Rick kissed Cynthia Ann on her cheek, said, "I'll be back in a minute."

The office was small, well furnished, held just one person, an older woman behind the counter. Rick went to the counter.

The woman approached the counter but said nothing.

"Hi," said Rick. Again, he lied, "I was up north, seeing some friends in Astoria. Anyway, my fiancé and I visited the campsite where Lewis and Clark wintered over."

The clerk nodded, looked bored, and still said nothing.

Rick continued, "Anyway, the camp is now a park, and I found out from the lecture a ranger was giving that Sacagawea was Shoshone."

Again, the nod.

Striving to appear as a typical tourist, Rick prattled on with his lie. "I was in the Army not long ago. Some guy in my company claimed to be Comanche. He once told a bunch of us that the Comanche tribe was originally a group of Shoshone that splintered off, went south to steal horses from the Spanish."

"That's right," commented the clerk. Her bored look had vanished.
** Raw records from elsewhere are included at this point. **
(** ** The climbing loop *)

Lemma prefix_then_climb (p : nat) (f : Type_ -> bool) (ts : list Token) (e : Expression) :
  operand f ts e -> operand_ok f ts e -> writes_ok p f ts e.
Proof.
  intros Hop Hok n q r rest post b Hn Hq Hr Hp Hk.
  pose proof (writes_shape p f ts e (writes_operand _ _ _ _ Hop)) as [Hfirst Hnil _ _].
  unfold parse_expression_body. eapply reads_then; [by apply Hok|].
  intros z. rewrite Hnil. apply Hk. destruct Hfirst as (t&us&->&_). cbn [length]. lia.
Qed.
Lemma lowest_ends (t : Type_) : (lowest < level t)%nat -> ends_expression t = false.
Proof. intros Ht. destruct (ends_expression t) eqn:E; [|done]. apply ends_expression_lowest in E. lia. Qed.
Lemma climb_on (p : nat) (fl f : Type_ -> bool) (ts : list Token) (l : Expression) (op : Token)
    (us : list Token) (e : Expression) :
  writes_ok p fl ts l -> fl (tok_Type op) = true -> (lowest <= p < level (tok_Type op))%nat ->
  suffix f l op us e -> suffix_ok f l op us e -> writes_ok p f (ts ++ op :: us) e.
Proof.
  intros Hl Hfl Hprec Hs Hsok n q r rest post b Hn Hq Hr Hp Hk.
  assert (Hnil : is_nil e = false) by by eapply writes_shape_mutual.
  rewrite <- app_assoc in *. cbn [app] in *.
  apply (Hl n q op (us ++ r :: rest)); [len|done|done|done|].
  intros z m Hm. destruct m as [|m]; [len|].
  apply (loop_go m _ l e _ (before (r :: rest))).
  - unfold climb_round. step. rewrite lowest_ends, level_precedence by lia.
    rewrite (proj2 (Nat.ltb_lt _ _)) by lia. cbn [negb andb]. over (op :: us).
    eapply reads_then; [apply (Hsok n r rest); [len|done|plain]|]. intros z'. rewrite Hnil. apply reads_done.
  - intros us' [z' ->]. apply Hk. len.
Qed.

Theorem parser_reads_grammar :
  (forall p f ts e, writes p f ts e -> writes_ok p f ts e) /\
  (forall f ts e, operand f ts e -> operand_ok f ts e) /\
  (forall f l op ts e, suffix f l op ts e -> suffix_ok f l op ts e) /\
  (forall ts a, argument ts a -> argument_ok ts a) /\
  (forall ts a, some_arguments ts a -> some_arguments_ok ts a) /\
  (forall ts a, arguments ts a -> arguments_ok ts a) /\
  (forall ts a, element ts a -> element_ok ts a) /\
  (forall ts a, elements ts a -> elements_ok ts a) /\
  (forall ts a, entries ts a -> entries_ok ts a) /\
  (forall ts a, optional ts a -> optional_ok ts a) /\
  (forall ts a, slice_step ts a -> slice_step_ok ts a).
Proof.
  apply writes_mutual;
    try by eauto using prefix_then_climb, climb_on, name_ok, literal_ok, group_ok, prefix_operator_ok, await_ok,
      empty_list_ok, list_ok, empty_dict_ok, set_ok, dict_ok.
  all: try by eauto using binary_ok, is_not_ok, instanceof_ok, cast_ok, assign_ok, compound_ok, postfix_ok,
      selector_ok, index_ok, slice_ok, range_ok, range_by_ok, ternary_ok, pipe_ok.
  all: try by eauto using argument_plain_ok, argument_named_ok, argument_spread_ok, arguments_last_ok,
      arguments_more_ok, arguments_none_ok, arguments_some_ok, element_plain_ok, element_spread_ok,
      elements_none_ok, elements_comma_ok, elements_more_ok.
  all: try by eauto using entries_none_ok, entries_comma_ok, entries_pair_ok, entries_spread_ok,
      optional_some_ok, no_step_ok, a_step_ok.
  all: try by eauto using call_ok, build_call, build_partial.
  by left.
Qed.
End Recognised.
Lemma an_else_if_ok (ei o : Token) (cs : list Token) (f : Type_ -> bool) (c : Expression) (cl : Token)
    (bs : list Token) (b : BlockStatement) (es rest : list Token) (clauses : list ElseIfClause) :
  tok_Type ei = T_ElseIf -> tok_Type o = T_LParen -> writes lowest f cs c -> tok_Type cl = T_RParen ->
  block_ok bs (es ++ rest) b -> else_ifs_ok es rest clauses ->
  else_ifs_ok (ei :: o :: cs ++ cl :: bs ++ es) rest (mkElseIf c b :: clauses).
Proof.
  intros Hei Ho Hw Hcl Hb Hes n [|m] x r rest' acc -> Hn Hm Hp; [lia|].
  cbn [app] in *. rewrite <- app_assoc in *. cbn [app] in *. rewrite <- app_assoc in *.
  replace (acc ++ mkElseIf c b :: clauses) with ((acc ++ [mkElseIf c b]) ++ clauses) by by rewrite <- app_assoc.
  eapply (loop_go _ _ _ _ _ (before (es ++ r :: rest'))).
  2:{ intros ? [z ->]. apply (Hes n m z r rest' (acc ++ [mkElseIf c b])); [done|len|len|plain]. }
  unfold else_if_round. step. apply reads_peekNext. rewrite (tok_is_true ei T_ElseIf), !(tok_is_false ei T_Else) by congruence.
  cbn [orb]. eapply (reads_seq _ _ _ (eq _)); [by apply reads_return|]. intros ? <-.
  over (ei :: o :: cs).
  apply (reads_branch (fun c body => ret (match body with Some b => inl (acc ++ [mkElseIf c b]) | None => inr (acc, false) end)) o f cs c cl bs b);
    [done..|by destruct es|len|len|plain|]. intros z. apply reads_done.
Qed.
Lemma an_else_then_if_ok (el i o : Token) (cs : list Token) (f : Type_ -> bool) (c : Expression) (cl : Token)
    (bs : list Token) (b : BlockStatement) (es rest : list Token) (clauses : list ElseIfClause) :
  tok_Type el = T_Else -> tok_Type i = T_If -> tok_Type o = T_LParen -> writes lowest f cs c ->
  tok_Type cl = T_RParen -> block_ok bs (es ++ rest) b -> else_ifs_ok es rest clauses ->
  else_ifs_ok (el :: i :: o :: cs ++ cl :: bs ++ es) rest (mkElseIf c b :: clauses).
Proof.
  intros Hel Hi Ho Hw Hcl Hb Hes n [|m] x r rest' acc -> Hn Hm Hp; [lia|].
  cbn [app] in *. rewrite <- app_assoc in *. cbn [app] in *. rewrite <- app_assoc in *.
  replace (acc ++ mkElseIf c b :: clauses) with ((acc ++ [mkElseIf c b]) ++ clauses) by by rewrite <- app_assoc.
  eapply (loop_go _ _ _ _ _ (before (es ++ r :: rest'))).
  2:{ intros ? [z ->]. apply (Hes n m z r rest' (acc ++ [mkElseIf c b])); [done|len|len|plain]. }
  unfold else_if_round. step. apply reads_peekNext. rewrite !(tok_is_true el T_Else), (tok_is_true i T_If) by done.
  rewrite orb_true_r. eapply (reads_seq _ _ _ (eq (el :: i :: o :: cs ++ cl :: bs ++ es ++ r :: rest'))).
  { intros p Hat. destruct (next_at _ _ _ _ _ Hat) as (p'&E&Hp'&He). by exists p', (el :: i :: o :: cs ++ cl :: bs ++ es ++ r :: rest'). }
  intros ? <-. over (i :: o :: cs).
  apply (reads_branch (fun c body => ret (match body with Some b => inl (acc ++ [mkElseIf c b]) | None => inr (acc, false) end)) o f cs c cl bs b);
    [done..|by destruct es|len|len|plain|]. intros z. apply reads_done.
Qed.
"Anyway," Rick said, "I recently heard from another buddy that this Comanche guy had moved into this area. You got any Comanche living on or near your reservation?"

"Nope," emphatically replied the clerk as she shook her head, but you might drive down the coast a bit 'til you get to Lincoln City or Newport. That whole area is surrounded by Siletz tribal lands, and 'cause of all the jobs available near the rez, the Siletz gets lotsa people moving in from other tribes."

"Thanks for the tip," said Rick.

Back in the car, Rick announced, "We're headed down the coast."

Cynthia Ann smiled, fastened her seat belt. She said, "Can we stop at a Mo's for some clam chowder?"

There were three different Mo's in the area the couple were about to visit.

"Of course," replied Rick.


* * *

Otter Rock is a community located between Depoe Bay and Newport.

Being small with few tourist attractions, being west of the main highway, Cynthia Ann was barely aware that Otter Rock existed. So Cynthia Ann was pleasantly surprised at the quality of the town's few tourist attractions.

The road into Otter Rock terminated at the Devil's Punchbowl, a viewpoint overlooking waves crashing into a massive rock formation.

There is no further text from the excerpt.